> [Activity]:
In the records below, the line with "must contain one" opens the range and the line with "Definition validate_otel_endpoint (endpoint" closes it; print that range exactly and nothing else.

> [Collected data entries]:

_ _ _ _ _

(** The twin of the one in [protocol.rs]. *)
Definition compare_decimal (left right : string) : comparison :=
  let left := trim_start_zeros left in
  let right := trim_start_zeros right in
  let left := if is_empty left then "0" else left in
  let right := if is_empty right then "0" else right in
  match Nat.compare (String.length left) (String.length right) with
  | Eq => bytes_cmp left right
  | o => o
  end.

Definition validate (c : ServiceConfig) : Result unit ConfigError :=
  let s := sponsorship c in
  let l := request_limits c in
  try _ := invalid_if (url_eqb (primary_rpc_url c) (backup_rpc_url c))
             "primary_rpc_url and backup_rpc_url must be independent" in
  try _ := invalid_if (bool_decide (host_str (primary_rpc_url c) = host_str (backup_rpc_url c)))
             "primary_rpc_url and backup_rpc_url must use different hosts" in
  try _ := invalid_if (negb (String.eqb (url_scheme (primary_rpc_url c)) "https")
                       || negb (String.eqb (url_scheme (backup_rpc_url c)) "https"))
             "production RPC URLs must use HTTPS" in
  try _ := invalid_if (negb (is_loopback (bind_address c).1))
             "bind_address must be loopback; expose the service through the hardened proxy" in
  try _ := validate_decimals (decimal_fields c) in
  try _ := invalid_if (negb (String.eqb (asset_symbol c) "USDC"))
             "asset_symbol must be USDC for the launch policy" in
  try _ := invalid_if (is_lt (compare_decimal (minimum_amount c) "1000"))
             "minimum_amount must be at least 1000 atomic USDC" in
  try _ := invalid_if (negb (is_lt (compare_decimal (balance_hard_stop_yocto_near s)
                                      (balance_warning_yocto_near s))))
             "sponsorship.balance_hard_stop_yocto_near must be below the warning threshold" in
  try _ := invalid_if (is_gt (compare_decimal (reservation_yocto_near s)
                                (default_client_daily_yocto_near s))
                       || is_gt (compare_decimal (reservation_yocto_near s)
                                   (global_daily_yocto_near s)))
             "sponsorship reservation must not exceed either daily cap" in
  try _ := invalid_if (negb (body_bytes l =? 65536))
             "request_limits.body_bytes must be exactly 65536" in
  try _ := invalid_if ((database_max_connections c =? 0) || (verify_per_minute l =? 0)
                       || (settle_per_minute l =? 0) || (verify_timeout_seconds l =? 0)
                       || (settle_timeout_seconds l =? 0) || (max_concurrent_verify l =? 0))
             "database and request limits must be positive" in
  try _ := invalid_if (negb (Protocol.min_length (payment_identifier c) =? 16)
                       || negb (Protocol.max_length (payment_identifier c) =? 128))
             "payment_identifier bounds must match the x402 extension (16..=128)" in
  try _ := invalid_if (accept_v1 c && bool_decide (chain_kind c = Near))
             "accept_v1 requires an eip155 chain_kind (x402 v1 never covered NEAR)" in
  match chain_kind c with
  | Near => validate_near c
  | Eip155 => validate_eip155 c
  end.

(** *** Credential overrides of the RPC URLs *)

Context (url_parse : string → option Url).

Definition parse_secret_rpc_url (name value : string) : Result Url ConfigError :=
  try url := ok_or (url_parse value)
               (EnvironmentError name "credential must contain one valid absolute URL") in
  if negb (String.eqb (url_scheme url) "https")
  then Err (EnvironmentError name "credential URL must use HTTPS")
  else Ok url.

Definition with_rpc_urls (primary backup : Url) (c : ServiceConfig) : ServiceConfig :=
  MkConfig (environment c) (chain_kind c) (network c) (bind_address c) primary backup (asset c)
    (asset_symbol c) (minimum_amount c) (relayer_account_id c) (max_inner_gas c)
    (database_max_connections c) (request_limits c) (sponsorship c) (payment_identifier c)
    (accept_v1 c) (eip155 c).

Definition url_override (name : string) (value : option string) (url : Url)
  : Result Url ConfigError :=
  match value with Some value => parse_secret_rpc_url name value | None => Ok url end.

(** The configuration after [&mut self] and [Ok(())], or the error. *)
Definition apply_rpc_url_overrides (c : ServiceConfig) (primary backup : option string)
  : Result ServiceConfig ConfigError :=
  try primary := url_override "PRIMARY_RPC_URL_FILE" primary (primary_rpc_url c) in
  try backup := url_override "BACKUP_RPC_URL_FILE" backup (backup_rpc_url c) in
  let c := with_rpc_urls primary backup c in
  try _ := validate c in Ok c.

End validate.

Definition validate_otel_endpoint (endpoint : Url) : Result unit ConfigError :=
  try _ := invalid_if (negb (String.eqb (url_scheme endpoint) "https"))
             "OTEL_EXPORTER_OTLP_ENDPOINT must use HTTPS" in
  invalid_if (negb (String.eqb (url_path endpoint) "/")
              || bool_decide (is_Some (url_query endpoint))
              || bool_decide (is_Some (url_fragment endpoint))
              || negb (is_empty (url_username endpoint))
              || bool_decide (is_Some (url_password endpoint)))
    "OTEL_EXPORTER_OTLP_ENDPOINT must be an HTTPS origin without credentials, a path, query, or fragment".

(** ** The journaled policy *)

(** [serde_json::json!] on an object literal: insertion in any order sorts. *)
Definition json_object (fields : list (string * Value)) : Value :=
  Object (foldr (λ kv m, insert kv.1 kv.2 m) [] fields).

Definition policy_snapshot (c : ServiceConfig) : Value :=
  let block :=
    match eip155 c with
    | None => Null
    | Some e =>
        json_object
          [("chainId", Num (PosInt (chain_id e)));
           ("requiredConfirmations", Num (PosInt (policy_confirmations e)));
           ("gasLimit", Num (PosInt (gas_limit e)));
           ("maxFeePerGasWei", Str (max_fee_per_gas_wei e))]
    end in
  json_object
    [("chainKind", Str (chain_kind_as_str (chain_kind c)));
     ("network", Str (network c));
     ("asset", Str (asset c));
     ("minimumAmount", Str (minimum_amount c));
     ("maxInnerGas", Num (PosInt (max_inner_gas c)));
     ("reservationYoctoNear", Str (reservation_yocto_near (sponsorship c)));
     ("eip155", block)].

End Config.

_ _ _ _ _

> [Answer for this exercise]:
               (EnvironmentError name "credential must contain one valid absolute URL") in
  if negb (String.eqb (url_scheme url) "https")
  then Err (EnvironmentError name "credential URL must use HTTPS")
  else Ok url.

Definition with_rpc_urls (primary backup : Url) (c : ServiceConfig) : ServiceConfig :=
  MkConfig (environment c) (chain_kind c) (network c) (bind_address c) primary backup (asset c)
    (asset_symbol c) (minimum_amount c) (relayer_account_id c) (max_inner_gas c)
    (database_max_connections c) (request_limits c) (sponsorship c) (payment_identifier c)
    (accept_v1 c) (eip155 c).

Definition url_override (name : string) (value : option string) (url : Url)
  : Result Url ConfigError :=
  match value with Some value => parse_secret_rpc_url name value | None => Ok url end.

(** The configuration after [&mut self] and [Ok(())], or the error. *)
Definition apply_rpc_url_overrides (c : ServiceConfig) (primary backup : option string)
  : Result ServiceConfig ConfigError :=
  try primary := url_override "PRIMARY_RPC_URL_FILE" primary (primary_rpc_url c) in
  try backup := url_override "BACKUP_RPC_URL_FILE" backup (backup_rpc_url c) in
  let c := with_rpc_urls primary backup c in
  try _ := validate c in Ok c.

End validate.

Definition validate_otel_endpoint (endpoint : Url) : Result unit ConfigError :=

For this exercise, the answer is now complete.